**Data to process**
(* ===== verification/Concrete.v ===== *)
(** * Concrete instances of the external interfaces

    A linear congruential generator for [Rng] and duplicate-free lists for
    [IndexSetImpl]; a bit-by-bit encoding of countable types for [Postcard] and a keyed
    digest without secrecy for [Ed25519].  They show that the interfaces can be implemented and let the
    witnesses of the component files run the protocol on concrete inputs. *)

From Stdlib Require Import Strings.Byte NArith.
From stdpp Require Import prelude gmap sorting strings.
From S2P Require Import Prelude ProtoUtil Signing.

(** ** A seeded generator *)

Definition lcg_next (r : N) : N := ((1103515245 * r + 12345) mod 2147483648)%N.

Definition lcg_range (n : nat) (r : N) : nat * N :=
  (N.to_nat ((lcg_next r / 65536) mod N.of_nat n)%N, lcg_next r).

Definition lcg_choose {A} (l : list A) (r : N) : option A * N :=
  let '(i, r') := lcg_range (length l) r in (l !! i, r').

(** Repeatedly draw one of the remaining elements. *)
Fixpoint lcg_shuffle_fuel {A} (fuel : nat) (l : list A) (r : N) : list A * N :=
  match fuel with
  | 0 => (l, r)
  | S fuel' =>
      let '(i, r') := lcg_range (length l) r in
      match l !! i with
      | Some x =>
          let '(l', r'') := lcg_shuffle_fuel fuel' (delete i l) r' in (x :: l', r'')
      | None => (l, r')
      end
  end.

Lemma lcg_range_lt n r : 0 < n → (lcg_range n r).1 < n.
Proof.
  intros Hn. unfold lcg_range. cbn [fst].
  pose proof (N.mod_upper_bound (lcg_next r / 65536)%N (N.of_nat n)). lia.
Qed.

Lemma lcg_shuffle_perm {A} fuel (l : list A) r : (lcg_shuffle_fuel fuel l r).1 ≡ₚ l.
Proof.
  revert l r. induction fuel as [|fuel IH]; intros l r; [done|]. cbn [lcg_shuffle_fuel].
  destruct (lcg_range (length l) r) as [i r'].
  destruct (l !! i) as [x|] eqn:Hi; [|done].
  specialize (IH (delete i l) r'). destruct (lcg_shuffle_fuel fuel _ _) as [l' r''].
  simpl in *. rewrite IH. symmetry. by apply delete_Permutation.
Qed.

#[export] Program Instance lcg_rng : Rng N := {|
  random_range := lcg_range;
  choose A l r := lcg_choose l r;
  shuffle A l r := lcg_shuffle_fuel (length l) l r;
  from_rng r := (lcg_next r, lcg_next (lcg_next r))
|}.
Next Obligation. apply lcg_range_lt. Qed.
Next Obligation.
  intros A l r x. unfold lcg_choose. destruct (lcg_range (length l) r) as [i r'].
  apply list_elem_of_lookup_2.
Qed.
Next Obligation.
  intros A l r Hl. unfold lcg_choose. pose proof (lcg_range_lt (length l) r) as Hlt.
  destruct (lcg_range (length l) r) as [i r']. simpl in *.
  apply lookup_lt_is_Some_2, Hlt. destruct l; [done|simpl; lia].
Qed.
Next Obligation. intros A l r. apply lcg_shuffle_perm. Qed.

(** ** Duplicate-free lists *)

Record nodup_list (T : Type) : Type := mkNL {
  nl_list : list T;
  nl_nodup : NoDup nl_list
}.
Arguments mkNL {T}.
Arguments nl_list {T}.
Arguments nl_nodup {T}.

Section nodup_list.
Context {T : Type} `{EqDecision T}.
Implicit Types (s : nodup_list T) (x : T).

Lemma nl_insert_nodup x s : x ∉ nl_list s → NoDup (nl_list s ++ [x]).
Proof.
  intros Hx. apply NoDup_app. split_and!; [apply nl_nodup| |apply NoDup_singleton].
  intros y Hy ->%list_elem_of_singleton. done.
Qed.

Lemma nl_swap_remove_nodup i s : NoDup (swap_remove i (nl_list s)).
Proof.
  pose proof (nl_nodup s) as Hnd. destruct (nl_list s !! i) as [x|] eqn:Hi.
  - rewrite (swap_remove_perm _ _ _ Hi) in Hnd. by apply NoDup_cons in Hnd as [_ ?].
  - unfold swap_remove. destruct (last (nl_list s)) as [z|]; [|done].
    rewrite list_insert_ge by (by apply lookup_ge_None).
    eapply sublist_NoDup; [done|apply sublist_take].
Qed.

Lemma nl_delete_nodup i s : NoDup (delete i (nl_list s)).
Proof.
  eapply sublist_NoDup; [apply (nl_nodup s)|]. apply sublist_delete.
Qed.

Definition nl_insert (x : T) (s : nodup_list T) : bool * nodup_list T :=
  match decide (x ∈ nl_list s) with
  | left _ => (false, s)
  | right Hx => (true, mkNL (nl_list s ++ [x]) (nl_insert_nodup x s Hx))
  end.

Definition nl_swap_remove (i : nat) (s : nodup_list T) : nodup_list T :=
  mkNL (swap_remove i (nl_list s)) (nl_swap_remove_nodup i s).

Definition nl_shift_remove (i : nat) (s : nodup_list T) : nodup_list T :=
  mkNL (delete i (nl_list s)) (nl_delete_nodup i s).

#[export] Program Instance nodup_list_index_set : IndexSetImpl T (nodup_list T) := {|
  ixs_iter := nl_list;
  ixs_new := mkNL [] (NoDup_nil_2 (A:=T));
  ixs_insert := nl_insert;
  ixs_swap_remove_index i s :=
    match nl_list s !! i with
    | Some x => (Some x, nl_swap_remove i s)
    | None => (None, s)
    end;
  ixs_swap_remove_full x s :=
    match index_of x (nl_list s) with
    | Some i => (Some (i, x), nl_swap_remove i s)
    | None => (None, s)
    end;
  ixs_shift_remove_index i s := (nl_list s !! i, nl_shift_remove i s)
|}.
Next Obligation. apply nl_nodup. Qed.
Next Obligation. done. Qed.
Next Obligation. intros x s Hx. unfold nl_insert. by destruct (decide _). Qed.
Next Obligation. intros x s Hx. unfold nl_insert. by destruct (decide _). Qed.
Next Obligation.
  intros i s. simpl. destruct (nl_list s !! i) as [x|] eqn:Hi; simpl.
  - rewrite decide_True by eauto using lookup_lt_Some. done.
  - rewrite decide_False; [done|]. apply lookup_ge_None in Hi. lia.
Qed.
Next Obligation. intros x s. simpl. by destruct (index_of x (nl_list s)). Qed.
Next Obligation. done. Qed.

End nodup_list.

Arguments nodup_list_index_set {T _}.

(** The unit tests of [proto::util]: the order after [swap_remove] and expiry. *)
Example index_set_remove_moves_last :
  index_set.iter (index_set.remove (IS := nodup_list N) 2%N
    (index_set.from_iter [1; 2; 3; 4]%N)).2 = [1; 4; 3]%N.
Proof. vm_compute. reflexivity. Qed.

(** ** A linear serialization *)

(** A prefix code: a decoder returns the value and the rest. *)
Class Ser (A : Type) : Type := {
  ser : A → Bytes;
  de : Bytes → option (A * Bytes);
  de_ser a rest : de (ser a ++ rest) = Some (a, rest)
}.

#[export] Program Instance ser_byte : Ser Byte.byte :=
  {| ser b := [b]; de bs := match bs with b :: rest => Some (b, rest) | [] => None end |}.
Next Obligation. done. Qed.

#[export] Program Instance ser_prod {A B} `{!Ser A, !Ser B} : Ser (A * B) :=
  {| ser p := ser p.1 ++ ser p.2;
     de bs := match de bs with
              | Some (a, bs') =>
                  match de bs' with Some (b, rest) => Some ((a, b), rest) | None => None end
              | None => None
              end |}.
Next Obligation. intros A B ? ? [a b] rest. simpl. by rewrite <- app_assoc, !de_ser. Qed.

#[export] Instance ser_sum {A B} `{!Ser A, !Ser B} : Ser (A + B).
Proof.
  refine {|
    ser x := match x with inl a => x00 :: ser a | inr b => x01 :: ser b end;
    de bs := match bs with
             | x00 :: bs' =>
                 match de bs' with Some (a, rest) => Some (inl a, rest) | None => None end
             | x01 :: bs' =>
                 match de bs' with Some (b, rest) => Some (inr b, rest) | None => None end
             | _ => None
             end |}.
  intros [a|b] rest; simpl; by rewrite de_ser.
Defined.

#[export] Program Instance ser_unit : Ser unit := {| ser _ := []; de bs := Some (tt, bs) |}.
Next Obligation. by intros []. Qed.

Fixpoint ser_list_go {A} `{!Ser A} (l : list A) : Bytes :=
  match l with
  | [] => [x00]
  | a :: l' => x01 :: ser a ++ ser_list_go l'
  end.

Fixpoint de_list_go {A} `{!Ser A} (fuel : nat) (bs : Bytes) : option (list A * Bytes) :=
  match fuel, bs with
  | S n, x00 :: rest => Some ([], rest)
  | S n, x01 :: bs' =>
      match de bs' with
      | Some (a, bs'') =>
          match de_list_go n bs'' with
          | Some (l, rest) => Some (a :: l, rest)
          | None => None
          end
      | None => None
      end
  | _, _ => None
  end.

Lemma de_ser_list {A} `{!Ser A} (l : list A) n rest :
  length (ser_list_go l) ≤ n → de_list_go n (ser_list_go l ++ rest) = Some (l, rest).
Proof.
  revert n. induction l as [|a l IH]; intros [|n] Hn; simpl in *; try lia; [done|].
  rewrite <- app_assoc, de_ser, IH; [done|]. rewrite length_app in Hn. lia.
Qed.

#[export] Program Instance ser_list {A} `{!Ser A} : Ser (list A) :=
  {| ser := ser_list_go; de bs := de_list_go (length bs) bs |}.
Next Obligation. intros A ? l rest. simpl. apply de_ser_list. rewrite length_app. lia. Qed.

(** A type with an injection into a serializable one. *)
Definition ser_inj {A B} `{!Ser B} (f : A → B) (g : B → option A)
    (Hfg : ∀ a, g (f a) = Some a) : Ser A.
Proof.
  refine {| ser a := ser (f a);
            de bs := match de bs with
                     | Some (b, rest) =>
                         match g b with Some a => Some (a, rest) | None => None end
                     | None => None
                     end |}.
  intros a rest. by rewrite de_ser, Hfg.
Defined.

Fixpoint pos_bytes (p : positive) : Bytes :=
  match p with
  | xH => []
  | xO q => x00 :: pos_bytes q
  | xI q => x01 :: pos_bytes q
  end.

Fixpoint bytes_pos (b : Bytes) : positive :=
  match b with
  | [] => xH
  | x00 :: b' => xO (bytes_pos b')
  | _ :: b' => xI (bytes_pos b')
  end.

Lemma bytes_pos_bytes p : bytes_pos (pos_bytes p) = p.
Proof. induction p as [q IH|q IH|]; simpl; congruence. Qed.

(** Any countable type, by the bits of its code. *)
Definition ser_countable {A} `{Countable A} : Ser A.
Proof.
  refine (ser_inj (λ a, pos_bytes (encode a)) (λ b, decode (bytes_pos b)) _).
  intros a. rewrite bytes_pos_bytes. apply decode_encode.
Defined.

#[export] Instance ser_N : Ser N := ser_countable.

#[export] Instance ser_string : Ser string.
Proof.
  refine (ser_inj String.list_byte_of_string (λ b, Some (String.string_of_list_byte b)) _).
  intros s. by rewrite String.string_of_list_byte_of_string.
Defined.

#[export] Instance ser_option {A} `{!Ser A} : Ser (option A).
Proof.
  refine (ser_inj (B := A + unit)
    (λ o, match o with Some a => inl a | None => inr tt end)
    (λ x, Some match x with inl a => Some a | inr _ => None end) _).
  by intros [].
Defined.

Definition ser_postcard {A} `{!Ser A} : Postcard A.
Proof.
  refine {| to_stdvec a := Some (ser a);
            from_bytes b := match de b with Some (a, []) => Some a | _ => None end |}.
  intros a b [= <-]. by rewrite <- (app_nil_r (ser a)), de_ser.
Defined.

(** ** A keyed digest in place of signatures *)

Definition toy_sign (key data : Bytes) : Bytes := take 64 (key ++ data ++ replicate 64 x00).

Program Definition toy_ed25519 : Ed25519 :=
  {| SecretKey := Bytes; public key := key; sign := toy_sign;
     key_verify key data s := bool_decide (s = toy_sign key data) |}.
Next Obligation.
  intros key data. unfold toy_sign. rewrite length_take, !length_app, length_replicate. lia.
Qed.
Next Obligation. intros key data. by apply bool_decide_eq_true. Qed.

(** Two bytes of a polynomial checksum in place of the hash. *)
Definition toy_hash (data : Bytes) : Bytes :=
  let sum := foldl (λ acc b, (acc * 31 + Byte.to_N b + 1) mod 65521)%N 0%N data in
  (λ n, default x00 (Byte.of_N n)) <$> [sum / 256; sum mod 256]%N.

Definition toy_hasher : Hasher := {| blake3 := toy_hash |}.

**To do**
Taking the entries above, write out exactly each line from the one holding "intros Hx. apply" to the one holding "Definition nl_insert (x", both included, and stop there.

**Task solution**
  intros Hx. apply NoDup_app. split_and!; [apply nl_nodup| |apply NoDup_singleton].
  intros y Hy ->%list_elem_of_singleton. done.
Qed.

Lemma nl_swap_remove_nodup i s : NoDup (swap_remove i (nl_list s)).
Proof.
  pose proof (nl_nodup s) as Hnd. destruct (nl_list s !! i) as [x|] eqn:Hi.
  - rewrite (swap_remove_perm _ _ _ Hi) in Hnd. by apply NoDup_cons in Hnd as [_ ?].
  - unfold swap_remove. destruct (last (nl_list s)) as [z|]; [|done].
    rewrite list_insert_ge by (by apply lookup_ge_None).
    eapply sublist_NoDup; [done|apply sublist_take].
Qed.

Lemma nl_delete_nodup i s : NoDup (delete i (nl_list s)).
Proof.
  eapply sublist_NoDup; [apply (nl_nodup s)|]. apply sublist_delete.
Qed.

Definition nl_insert (x : T) (s : nodup_list T) : bool * nodup_list T :=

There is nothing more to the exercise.